French General Joseph Joffre (1852-1931)
Joseph Joffre

The highest-debuting baby names of 1918 were Foch and Marne, for French general Ferdinand Foch and the Second Battle of the Marne. But Foch and Marne weren’t the only WWI-related baby names to debut in the U.S. baby name data during the 1910s. Here are four more…


  • 1920: unlisted
  • 1919: unlisted
  • 1918: 6 baby boys named Allenby [debut]
  • 1917: unlisted
  • 1916: unlisted

The name Allenby, which appeared in the baby name data only once, comes from British Field Marshal Edmund Allenby (1861-1936). He was given command of the Egyptian Expeditionary Force (EEF) in mid-1917.


  • 1919: 7 baby boys named Joffre
  • 1918: 35 baby boys named Joffre
  • 1917: 37 baby boys named Joffre
  • 1916: 16 baby boys named Joffre
  • 1915: 14 baby boys named Joffre
  • 1914: 6 baby boys named Joffre [debut]
  • 1913: unlisted

The name Joffre, which debuted in 1914 and peaked in 1917, was inspired by French General Joseph Joffre (1852-1931). He was commander-in-chief of the French Army during World War I.

The Social Security Death Index (SSDI) tells me that two of those 1917 babies were named Joffre Pershing and Joffre Haig, and that another Joffre Pershing was born in 1918.

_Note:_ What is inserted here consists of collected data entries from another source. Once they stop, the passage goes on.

(* ===== verification/Scheduler.v ===== *)
(** The placement scheduler of internal/scheduler/scheduler.go.

    The scores are computed in [float64], operation by operation as the source
    writes them (no fused multiply-add, as on amd64).  [time.Since] reads the
    wall clock each time it is called: the i-th candidate is scored with the
    readings [clock (2i)] and [clock (2i+1)]. *)
From S2P Require Import Prelude Float64 Workload Registry.
Local Open Scope string_scope.
Local Open Scope Z_scope.

Record PlacementContext := mkPlacementContext {
  RequesterParticipantID : string; RequesterRegion : string; RequesterCountry : string }.

(** [SLATier] is the number of nodes to select. *)
Definition SLAStandard : Z := 1.
Definition SLAReliable : Z := 2.
Definition SLAPremium : Z := 3.

Record CandidateScore := mkCandidateScore { cs_Node : NodeEntry; cs_Score : float64 }.

Definition classScore (class : string) : float64 :=
  if bool_decide (class = "A") then f64_of_Z 4
  else if bool_decide (class = "B") then f64_of_Z 3
  else if bool_decide (class = "C") then f64_of_Z 2
  else if bool_decide (class = "D") then f64_of_Z 1
  else f64_zero.

Definition staleCutoff : Z := 30 * Minute.

Definition freshnessScore (now lastHeartbeat : Z) : float64 :=
  let age := time_sub now lastHeartbeat in
  if age <=? 0 then f64_one
  else f64_max f64_zero (f64_sub f64_one (f64_div (Seconds age) (Seconds staleCutoff))).

Definition wLocality : float64 := f64_of_Z 10.
Definition wIdle : float64 := f64_of_Z 2.
Definition perInFlightPenalty : float64 := f64_lit 1 2.
Definition loadSampleTTL : Z := 3 * 60 * Second.

Definition localityScore (node : NodeEntry) (pctx : PlacementContext) : float64 :=
  if negb (bool_decide (Region node = "")) && bool_decide (Region node = RequesterRegion pctx)
  then f64_lit 6 10
  else if negb (bool_decide (RequesterCountry pctx = ""))
       && bool_decide (CountryCode node = RequesterCountry pctx)
  then f64_lit 3 10
  else f64_zero.

Definition idleScore (now : Z) (node : NodeEntry) : float64 :=
  if OwnerActive node then f64_zero
  else if bool_decide (LoadSampledAt node = time_zero)
       || (loadSampleTTL <? time_sub now (LoadSampledAt node)) then f64_zero
  else
    let util := f64_div (CPUUtilPct node) (f64_of_Z 100) in
    let util := if f64_lt util f64_zero then f64_zero else util in
    let util := if f64_lt f64_one util then f64_one else util in
    f64_sub f64_one util.

Definition maxCPU (candidates : list NodeEntry) : Z :=
  foldl (fun m node => if m <? CPUCores (Hardware node) then CPUCores (Hardware node) else m)
    1 candidates.

(** The score of one candidate: the sum is evaluated from left to right. *)
Definition score (nowFresh nowIdle cpus : Z) (pctx : PlacementContext) (node : NodeEntry) :
    float64 :=
  let capacityScore := f64_div (f64_of_Z (CPUCores (Hardware node))) (f64_of_Z cpus) in
  let s := f64_add (classScore (NodeClass node)) (freshnessScore nowFresh (LastHeartbeat node)) in
  let s := f64_add s capacityScore in
  let s := f64_add s (f64_mul wLocality (localityScore node pctx)) in
  let s := f64_add s (f64_mul wIdle (idleScore nowIdle node)) in
  f64_sub s (f64_mul perInFlightPenalty (f64_of_Z (InFlight node))).

Definition score_all (clock : nat -> Z) (pctx : PlacementContext) (candidates : list NodeEntry) :
    list CandidateScore :=
  let cpus := maxCPU candidates in
  imap (fun i node =>
    mkCandidateScore node (score (clock (2 * i)%nat) (clock (2 * i + 1)%nat) cpus pctx node))
    candidates.

Section Schedule.
Context (srt : forall A, (A -> A -> bool) -> list A -> list A).

Definition rank_less (a b : CandidateScore) : bool := f64_lt (cs_Score b) (cs_Score a).

(** [None] when [make] panics on a negative length. *)
Definition Schedule (clock : nat -> Z) (candidates : list NodeEntry) (tier : Z)
    (pctx : PlacementContext) : option (result string (list NodeEntry)) :=
  if Z.of_nat (length candidates) <? tier then Some (Err "schedule: not enough candidates")
  else if tier <? 0 then None
  else
    let scored := srt _ rank_less (score_all clock pctx candidates) in
    Some (Ok (take (Z.to_nat tier) (cs_Node <$> scored))).

End Schedule.

(** ** Scores are numbers *)

(** What the registry guarantees of an entry the scheduler sees: counters in
    range and a load sample that is a number (JSON has no NaN). *)
Definition scorable (node : NodeEntry) : Prop :=
  0 <= CPUCores (Hardware node) <= int64_max /\ 0 <= InFlight node <= int64_max /\
  is_nan (CPUUtilPct node) = false /\ fits_f64 (CPUUtilPct node).

Lemma classScore_signed c : signed_f64 false (classScore c).
Proof. unfold classScore. repeat case_bool_decide; by vm_compute. Qed.

Lemma localityScore_signed node pctx :
  signed_f64 false (f64_mul wLocality (localityScore node pctx)).
Proof. unfold localityScore. repeat case_match; by vm_compute. Qed.

Lemma Seconds_signed d : 0 <= d -> signed_f64 false (Seconds d).
Proof.
  intros Hd. unfold Seconds. apply f64_add_signed.
  - apply f64_of_Z_signed, Z.quot_pos; [done|by vm_compute].
  - apply f64_div_signed; [by vm_compute|].
    apply f64_of_Z_signed, Z.rem_nonneg; [by vm_compute|done].
Qed.

Lemma freshnessScore_signed now hb : signed_f64 false (freshnessScore now hb).
Proof.
  unfold freshnessScore. set (age := time_sub now hb). case_match; [by vm_compute|].
  reflect_bools. assert (Hs : signed_f64 false (f64_div (Seconds age) (Seconds staleCutoff))).
  { apply f64_div_signed; [by vm_compute|]. apply Seconds_signed. lia. }
  apply f64_max_zero_signed.
  - apply f64_sub_not_nan; [done|by eapply signed_not_nan|by right].
  - apply f64_sub_fits; [by vm_compute|by eapply signed_fits].
Qed.

Lemma idleScore_signed now node :
  is_nan (CPUUtilPct node) = false -> fits_f64 (CPUUtilPct node) ->
  signed_f64 false (idleScore now node).
Proof.
  intros Hn Hf. unfold idleScore. do 2 (case_match; [done|]).
  set (u := f64_div (CPUUtilPct node) (f64_of_Z 100)).
  assert (Hu : fits_f64 u) by (by apply f64_div_fits).
  assert (Hun : is_nan u = false).
  { unfold u. change (f64_of_Z 100) with (S754_finite false 7036874417766400 (-46)).
    destruct (CPUUtilPct node) as [[]|[]| |[] m e]; try done; unfold f64_div, SFdiv;
      case_match; case_match; eapply signed_not_nan, binary_round_aux_signed,
      SFdiv_core_nonneg; eauto. }
  destruct (f64_lt u f64_zero) eqn:Hlt0.
  - replace (f64_lt f64_one f64_zero) with false by done. by vm_compute.
  - destruct (f64_lt f64_one u) eqn:Hlt1; [by vm_compute|]. by apply f64_one_minus_nonneg.
Qed.

Lemma score_not_nan nf ni cpus pctx node :
  scorable node -> 1 <= cpus <= int64_max ->
  is_nan (score nf ni cpus pctx node) = false.
Proof.
  intros (Hc & Hi & Hn & Hf) Hcpus. unfold score.
  apply f64_sub_not_nan.
  - eapply signed_not_nan. repeat apply f64_add_signed.
    + apply classScore_signed.
    + apply freshnessScore_signed.
    + apply f64_div_signed; [by apply f64_of_Z_pos|]. apply f64_of_Z_signed. lia.
    + apply localityScore_signed.
    + apply f64_mul_signed; [by vm_compute|]. by apply idleScore_signed.
  - eapply signed_not_nan, f64_mul_signed; [by vm_compute|]. apply f64_of_Z_signed. lia.
  - left. assert (Hle : exp_le 80 (f64_mul perInFlightPenalty (f64_of_Z (InFlight node)))).
    { assert (Hp : pos_f64 perInFlightPenalty) by (by vm_compute).
      assert (He : exp_le 0 perInFlightPenalty) by (by vm_compute).
      assert (Hfi : fits_f64 (f64_of_Z (InFlight node)))
        by (eapply signed_fits, f64_of_Z_signed; lia).
      apply (f64_mul_exp _ _ 0 20 Hp Hfi He (f64_of_Z_exp _ Hi)); lia. }
    by destruct (f64_mul _ _).
Qed.

Lemma maxCPU_range candidates :
  Forall scorable candidates -> 1 <= maxCPU candidates <= int64_max.
Proof.
  unfold maxCPU. set (f := fun m node => _). intros Hs.
  enough (H : forall m, 1 <= m <= int64_max -> 1 <= foldl f m candidates <= int64_max)
    by (apply H; by vm_compute).
  revert Hs. induction candidates as [|n l IH]; intros Hl m Hm; simpl; [lia|].
  apply Forall_cons in Hl as [Hn Hl]. apply IH; [done|]. destruct Hn as [Hn _].
  unfold f. case_match; reflect_bools; lia.
Qed.

Lemma score_all_nodes clock pctx candidates :
  cs_Node <$> score_all clock pctx candidates = candidates.
Proof.
  unfold score_all. rewrite fmap_imap. unfold compose; simpl.
  transitivity (imap (const (@id NodeEntry)) candidates); [done|].
  by rewrite imap_const, list_fmap_id.
Qed.

Lemma score_all_not_nan clock pctx candidates c :
  Forall scorable candidates -> c ∈ score_all clock pctx candidates ->
  is_nan (cs_Score c) = false.
Proof.
  intros Hs Hc. apply elem_of_lookup_imap in Hc as (i & node & -> & Hi). simpl.
  apply score_not_nan; [|by apply maxCPU_range].
  rewrite Forall_forall in Hs. by eapply Hs, list_elem_of_lookup_2.
Qed.

(** [sort.Slice] gets a strict weak order, so the result is ranked. *)
Lemma Schedule_sorted srt `{!SortSlice srt} clock pctx candidates :
  Forall scorable candidates ->
  sorted_by rank_less (srt _ rank_less (score_all clock pctx candidates)).
Proof.
  intros Hs. apply sort_sorted, (f64_desc_weak_order cs_Score).
  intros c Hc. by eapply score_all_not_nan.
Qed.

(** A scheduled node is a candidate; a non-empty pool and tier give one. *)
Lemma Schedule_incl srt `{!SortSlice srt} clock candidates tier pctx l node :
  Schedule srt clock candidates tier pctx = Some (Ok l) -> node ∈ l -> node ∈ candidates.
Proof.
  unfold Schedule. do 2 (case_match; [done|]). intros [= <-] Hn.
  rewrite <- (score_all_nodes clock pctx candidates).
  rewrite (sort_perm _ rank_less (score_all clock pctx candidates)).
  rewrite <- (take_drop (Z.to_nat tier) (cs_Node <$> _)). apply elem_of_app. by left.
Qed.

Lemma Schedule_length srt `{!SortSlice srt} clock candidates tier pctx l :
  Schedule srt clock candidates tier pctx = Some (Ok l) -> Z.of_nat (length l) = tier.
Proof.
  unfold Schedule. do 2 (case_match; [done|]). intros [= <-]. reflect_bools.
  rewrite length_take, length_fmap, <- (Permutation_length (sort_perm _ rank_less _)).
  unfold score_all. rewrite length_imap. lia.
Qed.

#[export] Hint Resolve Schedule_incl Schedule_length : soho.

(** ** Theorems *)

(** C17 [Schedule] returns exactly [tier] nodes, all taken from the candidate
    list (each candidate at most once), in rank order, and no node left out
    scores above a node selected; with too few candidates it fails instead.
    Holds for every sorting function with the contract of [sort.Slice]. *)
Theorem Schedule_ranks srt `{!SortSlice srt} clock candidates tier pctx :
  Forall scorable candidates -> 0 <= tier ->
  if Z.of_nat (length candidates) <? tier
  then exists e, Schedule srt clock candidates tier pctx = Some (Err e)
  else exists sel rest,
    Schedule srt clock candidates tier pctx = Some (Ok (cs_Node <$> sel)) /\
    Z.of_nat (length sel) = tier /\
    score_all clock pctx candidates ≡ₚ sel ++ rest /\
    cs_Node <$> score_all clock pctx candidates = candidates /\
    sorted_by rank_less sel /\
    (forall a b, a ∈ sel -> b ∈ rest -> f64_lt (cs_Score a) (cs_Score b) = false).
Proof.
  intros Hs Ht. pose proof (Schedule_sorted srt clock pctx _ Hs) as Hsorted.
  pose proof (sort_perm (srt := srt) _ rank_less (score_all clock pctx candidates)) as Hp.
  unfold Schedule. case_match; [by eexists|]. rewrite (proj2 (Z.ltb_ge tier 0)) by lia.
  revert Hsorted Hp. set (sc := srt _ _ _). intros Hsorted Hp.
  exists (take (Z.to_nat tier) sc), (drop (Z.to_nat tier) sc). rewrite take_drop. split_and!; auto.
  - by rewrite fmap_take.
  - reflect_bools. rewrite length_take, <- Hp. unfold score_all. rewrite length_imap. lia.
  - apply score_all_nodes.
  - by apply sorted_by_take.
  - intros a b Ha Hb. by apply (sorted_by_take_drop rank_less sc (Z.to_nat tier)).
Qed.

(** Two concrete candidates, used by the witnesses below. *)
Definition sample_now : Z := 1700000000 * Second.
Definition sample_node (id class region country : string) (cores : Z) (sampled : bool) : NodeEntry :=
  zero_entry <| NodeID := id |> <| NodeClass := class |> <| Region := region |>
    <| CountryCode := country |> <| Status := online |> <| LastHeartbeat := sample_now |>
    <| Hardware := zero_hw <| CPUCores := cores |> |>
    <| LoadSampledAt := if sampled then sample_now else time_zero |>.

Lemma Schedule_ranks_witness :
  let l := [sample_node "n1" "B" "r" "US" 4 true; sample_node "n2" "A" "r" "US" 8 false] in
  let pctx := mkPlacementContext "" "" "" in
  exists sel rest,
    Schedule isort (fun _ => sample_now) l SLAStandard pctx = Some (Ok (cs_Node <$> sel)) /\
    Z.of_nat (length sel) = SLAStandard /\
    score_all (fun _ => sample_now) pctx l ≡ₚ sel ++ rest /\
    cs_Node <$> score_all (fun _ => sample_now) pctx l = l /\
    sorted_by rank_less sel /\
    (forall a b, a ∈ sel -> b ∈ rest -> f64_lt (cs_Score a) (cs_Score b) = false).
Proof.
  intros l pctx. apply (Schedule_ranks isort (fun _ => sample_now) l SLAStandard pctx).
  - repeat constructor; by vm_compute.
  - by vm_compute.
Defined.

(** The load-bearing rule of [idleScore]: a node whose owner is active, that
    never reported or whose sample is stale scores exactly zero, and therefore
    never outranks, on this term, a node that honestly reports any load. *)
Theorem idleScore_silence_never_wins now (silent honest : NodeEntry) :
  OwnerActive silent = true \/ LoadSampledAt silent = time_zero \/
    loadSampleTTL < now - LoadSampledAt silent ->
  is_nan (CPUUtilPct honest) = false -> fits_f64 (CPUUtilPct honest) ->
  idleScore now silent = f64_zero /\
  f64_lt (idleScore now honest) (idleScore now silent) = false.
Proof.
  intros Hs Hn Hf. assert (H0 : idleScore now silent = f64_zero).
  { unfold idleScore. case_match; [done|]. destruct Hs as [?|[Hz|Hst]]; [congruence| |].
    - by rewrite bool_decide_eq_true_2.
    - case_bool_decide; [done|]. simpl. rewrite (proj2 (Z.ltb_lt _ _)); [done|].
      unfold time_sub, int64_min, int64_max, loadSampleTTL, Second in *. lia. }
  split; [done|]. rewrite H0. apply signed_false_not_lt_zero. by apply idleScore_signed.
Qed.

Lemma idleScore_silence_never_wins_witness :
  let silent := sample_node "quiet" "A" "r" "US" 8 false in
  let honest := (sample_node "busy" "A" "r" "US" 8 true) <| CPUUtilPct := f64_of_Z 100 |> in
  idleScore sample_now silent = f64_zero /\
  f64_lt (idleScore sample_now honest) (idleScore sample_now silent) = false.
Proof.
  intros silent honest. apply idleScore_silence_never_wins; [right; by left|..]; by vm_compute.
Defined.

(** The soft terms overrule the certified ones.  Locality does not dominate: a
    same-region candidate of class D loses to an out-of-region candidate of class
    A in the requester's country that reports itself idle.  And the self-reported
    idle term overturns the class: of two candidates that differ only in class and
    in the load sample, the class B node that reports itself idle is picked over
    the class A node. *)
Theorem soft_terms_overrule :
  let local := sample_node "local" "D" "r1" "US" 1 false in
  let remote := sample_node "remote" "A" "r2" "US" 8 true in
  let certified := sample_node "certified" "A" "r" "US" 8 false in
  let idle := sample_node "idle" "B" "r" "US" 8 true in
  let pctx := mkPlacementContext "p" "r1" "US" in
  Region local = RequesterRegion pctx /\ Region remote <> RequesterRegion pctx /\
  Schedule isort (fun _ => sample_now) [local; remote] SLAStandard pctx = Some (Ok [remote]) /\
  f64_lt (classScore (NodeClass idle)) (classScore (NodeClass certified)) = true /\
  Schedule isort (fun _ => sample_now) [certified; idle] SLAStandard (mkPlacementContext "" "" "")
    = Some (Ok [idle]).
Proof.
  refine (conj eq_refl (conj _ (conj _ (conj _ _)))).
  - intros H; discriminate H.
  - vm_compute; reflexivity.
  - vm_compute; reflexivity.
  - vm_compute; reflexivity.
Qed.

American General John Pershing (1860-1948)
John Pershing


  • 1920: 28 baby boys named Pershing
  • 1919: 103 baby boys named Pershing [rank: 595th]
  • 1918: 295 baby boys named Pershing [rank: 334th]
  • 1917: 53 baby boys named Pershing [rank: 882nd]
  • 1916: unlisted
  • 1915: 10 baby boys named Pershing [debut]
  • 1914: unlisted

The name Pershing, which debuted in 1915 and peaked in 1918, was inspired by General John Pershing (1860-1948). He was the only person promoted to the highest rank in the U.S. Army — General of the Armies — during his lifetime (in 1919).

No doubt scores of other baby boys were named “John Pershing,” such as John Pershing Williams, born in August of 1917 to Mr. and Mrs. W. J. S. Williams of Scioto County, Ohio.


  • 1920: unlisted
  • 1919: 8 baby boys named Tasker
  • 1918: 7 baby boys named Tasker [debut]
  • 1917: unlisted
  • 1916: unlisted

The name Tasker comes from General Tasker Bliss (1853-1930). He was the Chief of Staff of the U.S. Army from 1917 to 1918.

Not surprisingly, the WWI names above fell out of favor after the early 1920s. But the last three did reappear in the U.S. baby name data in the early ’40s, during WWII. Pershing returned in 1940, while Joffre and Tasker came back in 1942.

What are your thoughts on these names?